We start with a “hat-tip” to the editors of Project Syndicate, for invoking Gabriel García Márquez in an edition marking the Trump administration’s first hundred days.
Admittedly, it’s Day 99 and we don’t want to jinx our chances. But since we anticipated that the new administration would keep its promise to cancel the Cuba policy reforms of the last administration within the first 100 days, we’re relieved. And at least one South Florida hardliner, Rep. Ileana Ros-Lehtinen (FL-27), sounds disappointed.
According to Channel 10 News in Miami, Rep. Ros-Lehtinen was concerned that a letter written by 16 retired military officers would lead the President to renege on his word to her South Florida constituents.
Their letter, reflecting U.S. history and military strategy, advised the Trump administration to continue normalizing relations with Cuba in travel, counterterrorism, border control, environmental protections, and trade to advance the security interests of the United States.
“We acknowledge the current regime must do more to open its political system and dialogue with the Cuban people. But, if we fail to engage economically and politically, it is certain that China, Russia, and other entities whose interests are contrary to the United States’ will rush into the vacuum.” With engagement, they wrote, “We have an opportunity now to shape and fill a strategic void.”
“If President Trump goes back on his word and doesn’t roll back on these concessions,” Rep. Ros-Lehtinen said, “I think a lot of our folks in our community will be quite displeased.”
The U.S. obsession with Cuba, originating in the early 19th century, is a narrative woven with threads as varied as race and rum. But they are all bound together with one fact as permanent as Cuba’s geography: its strategic location.
As this Geopolitical Futures tract observes: “Cuba lies between southern Florida and the Yucatán Peninsula, creating the Straits of Florida and the Yucatán Channel … Those 90 miles continue to be one of the most important sea lanes for the United States. The presence of Soviet submarines in Cuba threatened both straits. There are those who ask why the United States was so frightened of a small country. It wasn’t. The U.S. government was not concerned about the Cuban government. It was concerned about the use of Cuba by the Soviets.”
In breaking from the Cold War policy he inherited, President Obama sought to end Cuba’s isolation and fill the void with diplomacy, bilateral agreements, trade, and wider opportunities for contact between Cubans and U.S. visitors to the island.
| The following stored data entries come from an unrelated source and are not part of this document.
(** A site that is there already changes nothing. *)
Lemma add_site_cases :
  self' = self /\ site ∈ sites self src
  \/ site ∉ sites self src
     /\ self' = with_sites (entry_or_default src [] (fun l => l ++ [site]))
          (match target_file_id site with
           | Some target =>
               with_resolved (entry_or_default target [] (fun l => l ++ [(src, length (sites self src))]))
                 (add_dependency_file src target (kind site) (pre_site w site self))
           | None => with_unresolved (index_unresolved_site site) (pre_site w site self)
           end).
Proof.
  unfold self', add_dependency_site. fold src. destruct (existsb _ _) eqn:He.
  - left. split; [done|]. apply existsb_exists in He as (x & Hx & Heq%bool_decide_eq_true). subst x.
    apply list_elem_of_In. exact Hx.
  - right. split.
    + intros Hin. assert (Ht : existsb (fun existing => bool_decide (existing = site))
        (from_option id [] (dependency_sites self !! src)) = true); [|congruence].
      apply existsb_exists. exists site. split; [by apply list_elem_of_In|]. by apply bool_decide_eq_true.
    + assert (Hl : from_option length 0 (dependency_sites self !! src) = length (sites self src))
        by (unfold sites, at_; by destruct (dependency_sites self !! src)).
      unfold pre_site. fold src. destruct w; simpl; by rewrite Hl.
Qed.

Lemma add_site_sites s :
  site ∉ sites self src ->
  sites self' s = if decide (src = s) then sites self s ++ [site] else sites self s.
Proof.
  intros Hnew. destruct add_site_cases as [[_ ?]|[_ ->]]; [done|].
  unfold sites, with_sites. cbn [dependency_sites]. rewrite at_entry.
  match goal with |- context [dependency_sites ?m] =>
    assert (Hs : dependency_sites m = dependency_sites self) end.
  { pose proof (proj1 (add_file_rest src (default src (target_file_id site)) (kind site) (pre_site w site self))) as Hr.
    replace (dependency_sites (pre_site w site self)) with (dependency_sites self) in Hr
      by (unfold pre_site; by destruct w).
    destruct (target_file_id site) as [t|]; [exact Hr|]. unfold pre_site. by destruct w. }
  rewrite Hs. case_decide; by subst.
Qed.

Lemma pre_site_edges : edges self -> edges (pre_site w site self).
Proof. intros He. unfold pre_site. apply (edges_ext self); [done|by destruct w..]. Qed.

Lemma pre_site_kinds s : kinds (pre_site w site self) s = kinds self s.
Proof. apply kinds_ext. unfold pre_site. by destruct w. Qed.

Lemma add_site_resolved t :
  site ∉ sites self src ->
  resolved self' t = if decide (target_file_id site = Some t)
                     then resolved self t ++ [(src, length (sites self src))] else resolved self t.
Proof.
  intros Hnew. destruct add_site_cases as [[_ ?]|[_ ->]]; [done|]. unfold resolved, with_sites. cbn [resolved_sites_by_target].
  destruct (target_file_id site) as [t'|].
  - unfold with_resolved. cbn [resolved_sites_by_target]. rewrite at_entry. destruct (add_file_rest src t' (kind site) (pre_site w site self)) as (_ & -> & _).
    replace (resolved_sites_by_target (pre_site w site self)) with (resolved_sites_by_target self)
      by (unfold pre_site; by destruct w).
    destruct (decide (t' = t)) as [->|]; [by rewrite decide_True|].
    rewrite decide_False; [done|]. by intros [= ->].
  - rewrite decide_False by done. unfold pre_site. by destruct w.
Qed.

Lemma add_site_unresolved k :
  site ∉ sites self src ->
  unresolved self' k = if decide (target_file_id site = None /\ k ∈ path_keys site)
                       then {[src]} ∪ unresolved self k else unresolved self k.
Proof.
  intros Hnew. destruct add_site_cases as [[_ ?]|[_ ->]]; [done|]. unfold unresolved, with_sites. cbn [unresolved_dependents_by_path_key].
  destruct (target_file_id site) as [t'|]; unfold with_resolved, with_unresolved;
    cbn [unresolved_dependents_by_path_key].
  - rewrite decide_False by naive_solver.
    destruct (add_file_rest src t' (kind site) (pre_site w site self)) as (_ & _ & -> & _).
    unfold pre_site. by destruct w.
  - rewrite index_unresolved_at.
    replace (unresolved_dependents_by_path_key (pre_site w site self))
      with (unresolved_dependents_by_path_key self) by (unfold pre_site; by destruct w).
    fold src. destruct (decide (k ∈ path_keys site)); [rewrite decide_True|rewrite decide_False]; naive_solver.
Qed.

Lemma add_site_edges : edges self -> edges self'.
Proof.
  intros He. destruct add_site_cases as [[-> _]|[_ ->]]; [done|].
  eapply (edges_ext (match target_file_id site with
    | Some target => add_dependency_file src target (kind site) (pre_site w site self)
    | None => pre_site w site self end)); [|by destruct (target_file_id site)..].
  destruct (target_file_id site); [apply add_file_edges|]; by apply pre_site_edges.
Qed.

Lemma add_site_kinds s :
  site ∉ sites self src ->
  kinds self' s = kinds (match target_file_id site with
    | Some target => add_dependency_file src target (kind site) (pre_site w site self)
    | None => self end) s.
Proof.
  intros Hnew. destruct add_site_cases as [[_ ?]|[_ ->]]; [done|].
  destruct (target_file_id site); [done|]. apply pre_site_kinds.
Qed.

Lemma add_site_reversed : reversed self -> reversed self'.
Proof.
  intros [Hsrc Hres Hnd Hun].
  destruct (decide (site ∈ sites self src)) as [Hin|Hnew].
  { destruct add_site_cases as [[-> _]|[? _]]; [by split|done]. }
  assert (Hlook : forall s i x, sites self' s !! i = Some x <->
            sites self s !! i = Some x \/ s = src /\ i = length (sites self src) /\ x = site).
  { intros s i x. rewrite add_site_sites by done. destruct (decide (src = s)) as [<-|Hne].
    - rewrite lookup_app_Some, list_lookup_singleton_Some. split; [|naive_solver lia].
      intros [|(Hle & Hi & ->)]; [by left|right]. split_and!; [done|lia|done].
    - naive_solver. }
  assert (Hmem : forall s x, x ∈ sites self' s <-> x ∈ sites self s \/ s = src /\ x = site).
  { intros s x. rewrite add_site_sites by done. case_decide; [rewrite elem_of_snoc|]; naive_solver. }
  split.
  - intros s x [Hx|[-> ->]]%Hmem; [by apply Hsrc|done].
  - intros t s i. rewrite add_site_resolved by done. setoid_rewrite Hlook.
    destruct (decide (target_file_id site = Some t)) as [Ht|Ht].
    + rewrite elem_of_snoc, Hres. split.
      * intros [(x & Hx & Hxt)|[= -> ->]]; [exists x; auto|exists site; auto].
      * intros (x & [Hx|(-> & -> & ->)] & Hxt); [left; by exists x|by right].
    + rewrite Hres. split.
      * intros (x & Hx & Hxt). exists x; auto.
      * intros (x & [Hx|(-> & -> & ->)] & Hxt); [by exists x|done].
  - intros t. rewrite add_site_resolved by done. case_decide as Ht; [|done].
    apply NoDup_app. split_and!; [done| |apply NoDup_singleton].
    intros [s i] Hsi Heq%list_elem_of_singleton. injection Heq as -> ->.
    apply Hres in Hsi as (x & Hx & _). apply lookup_lt_Some in Hx. lia.
  - intros k s. rewrite add_site_unresolved by done. setoid_rewrite Hmem. case_decide as Hk.
    + rewrite elem_of_union, elem_of_singleton. intros [->|Hs]; [exists site; naive_solver|].
      destruct (Hun k s Hs) as (x & ? & ?). exists x. auto.
    + intros Hs. destruct (Hun k s Hs) as (x & ? & ?). exists x. auto.
Qed.

Lemma add_site_covered : covered self -> covered self'.
Proof.
  intros Hc. destruct (decide (site ∈ sites self src)) as [Hin|Hnew].
  { destruct add_site_cases as [[-> _]|[? _]]; [done|done]. }
  intros s x t Hx Ht. rewrite add_site_kinds by done.
  rewrite add_site_sites in Hx by done.
  assert (Hold : x ∈ sites self s -> exists ks, kinds (match target_file_id site with
    | Some target => add_dependency_file src target (kind site) (pre_site w site self)
    | None => self end) s !! t = Some ks /\ kind x ∈ ks).
  { intros Hx'. destruct (Hc s x t Hx' Ht) as (ks & Hks & Hin).
    destruct (target_file_id site) as [t'|]; [|by exists ks].
    destruct (add_file_kinds_keep src t' (kind site) (pre_site w site self) s t ks) as (ks' & ? & ?);
      [by rewrite pre_site_kinds|]. exists ks'. split; [done|set_solver]. }
  destruct (decide (src = s)) as [<-|]; [|by apply Hold].
  apply elem_of_snoc in Hx as [Hx|Hx]; [by apply Hold|subst x].
  rewrite Ht. rewrite add_file_kinds, decide_True by done. eexists. split; [done|set_solver].
Qed.

Lemma add_site_complete : complete self -> complete self'.
Proof.
  intros Hc. destruct (decide (site ∈ sites self src)) as [Hin|Hnew].
  { destruct add_site_cases as [[-> _]|[? _]]; [done|done]. }
  intros s x k Hx Ht Hk. rewrite add_site_unresolved by done. rewrite add_site_sites in Hx by done.
  destruct (decide (src = s)) as [Heq|]; [apply elem_of_snoc in Hx as [Hx|Hx]|].
  - pose proof (Hc s x k Hx Ht Hk). case_decide; set_solver.
  - subst x. rewrite decide_True by done. set_solver.
  - pose proof (Hc s x k Hx Ht Hk). case_decide; set_solver.
Qed.
End AddSite.

(** ** Taking the sites of a file out *)

Lemma unindex_site_in m (site : LuaDependencySite) k s :
  s ∈ at_ ∅ (unindex_unresolved_site m site) k
  <-> s ∈ at_ ∅ m k /\ ~ (target_file_id site = None /\ k ∈ path_keys site /\ s = source_file_id site).
Proof.
  unfold unindex_unresolved_site. destruct (target_file_id site); [naive_solver|].
  rewrite at_change_all by (set_solver || apply set_empty_spec).
  case_decide; [rewrite elem_of_difference, elem_of_singleton|]; naive_solver.
Qed.

Lemma unindex_unresolved_in (l : list LuaDependencySite) self k s :
  s ∈ unresolved (unindex_unresolved_sites l self) k
  <-> s ∈ unresolved self k
      /\ forall site, site ∈ l -> ~ (target_file_id site = None /\ k ∈ path_keys site /\ s = source_file_id site).
Proof.
  unfold unindex_unresolved_sites, with_unresolved, unresolved. cbn [unresolved_dependents_by_path_key].
  generalize (unresolved_dependents_by_path_key self) as m.
  induction l as [|x l IH]; intros m; cbn [foldl].
  - split; [intros Hs; split; [done|]; intros y Hy; by apply elem_of_nil in Hy|by intros []].
  - rewrite IH, unindex_site_in. setoid_rewrite elem_of_cons. naive_solver.
Qed.

(** [self'] is [self] without the sites of [s]. *)
Record dropped (s : FileId) self self' : Prop := {
  dr_sites s' : sites self' s' = if decide (s = s') then [] else sites self s';
  dr_resolved t : resolved self' t = filter (fun l => l.1 <> s) (resolved self t);
  dr_unresolved k s' : s' ∈ unresolved self' k <-> s' ∈ unresolved self k /\ s' <> s
}.

Lemma unindex_source_dropped s self self0 :
  reversed self ->
  dependency_sites self0 = delete s (dependency_sites self) ->
  resolved_sites_by_target self0 = resolved_sites_by_target self ->
  unresolved_dependents_by_path_key self0 = unresolved_dependents_by_path_key self ->
  dropped s self (unindex_source_sites s (sites self s) self0).
Proof.
  intros [Hsrc Hres Hnd Hun] Hs0 Hr0 Hu0. unfold unindex_source_sites. split.
  - intros s'. unfold sites, with_resolved, unindex_unresolved_sites, with_unresolved. cbn [dependency_sites].
    rewrite Hs0. apply at_delete.
  - intros t. unfold resolved, with_resolved, unindex_unresolved_sites, with_unresolved.
    cbn [resolved_sites_by_target]. rewrite Hr0.
    rewrite (at_change_all list_empty []); [|done|apply list_empty_spec|].
    + case_decide as Ht; [done|]. symmetry. apply filter_all.
      intros [s' i] Hl. simpl. intros ->. apply Hres in Hl as (x & Hx & Hxt). apply Ht.
      rewrite elem_of_elements, elem_of_list_to_set. apply list_elem_of_omap.
      exists x. split; [by eapply list_elem_of_lookup_2|done].
    + intros l. apply filter_all. intros x Hx. by apply list_elem_of_filter in Hx as [? _].
  - intros k s'. change (unresolved (with_resolved _ ?a) k) with (unresolved a k).
    rewrite unindex_unresolved_in.
    assert (Hu : unresolved self0 k = unresolved self k) by (unfold unresolved; by rewrite Hu0).
    rewrite Hu. split.
    + intros [Hs' Hn]. split; [done|]. intros ->. destruct (Hun k s Hs') as (x & Hx & Hxt & Hxk).
      apply (Hn x Hx). split_and!; [done|done|]. symmetry. by apply Hsrc.
    + intros [Hs' Hne]. split; [done|]. intros x Hx (_ & _ & Heq). apply Hne. rewrite Heq. by apply Hsrc.
Qed.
By many reasonable measures, things are going well. For example, the decision to end the permissive migration policy, which induced Cubans to risk treacherous journeys to gain residency by simply setting foot on land, has caused illegal migration to plummet.
Cuban and U.S. authorities now have wider latitude to cooperate on environmental problems, drug interdiction, scientific research, and more. As the Associated Press reported earlier this week, reduced restrictions on U.S. travel enabled close to 300,000 American visitors to journey to Cuba in 2016, a jump of 76 percent over 2015. Their trips put money in the pockets of Cubans running small businesses, and contribute to the people-to-people interactions that are good for individuals, families, and businesses of both countries.
In sum, the new policies contribute to stability and closer relations, while also allowing the new administration to continue making progress with Cuba on the issues which divide us while continuing to collaborate on our vital mutual interests.
The retired flag officers made the right case for keeping the policy, especially if what Ana Palacio, the former foreign minister of Spain, said to Project Syndicate, is right – that the stars of National Security Advisor Lt. General H.R. McMaster and Secretary of State Rex Tillerson are rising, and the “adults are back in charge.”
We’ll see. After all, the administration’s Cuba policy review continues in secret. Their new budget for the State Department, while cutting aid for development, appears to beef up by 900 percent at least one account from which “regime change” money has historically been drawn. The administration doesn’t end with its first hundred days, and the President can still keep the promises he made during the campaign, as reported by Channel 10, that “he’d be tough on Cuba and would roll back President Obama’s policy toward the island, even if it meant closing the newly opened U.S. Embassy.”
The question aptly raised by the retired military leaders – what do you want “filling the void”? – frames the choice before policymakers today.
Do you want refugees, oil pollution, and the navies of hostile powers roiling the waters between the United States and Cuba, or do you want two-way travel, grain shipments, and bilateral cooperation bringing stability and safety to our respective shores?
Let’s hope the adults are in the room.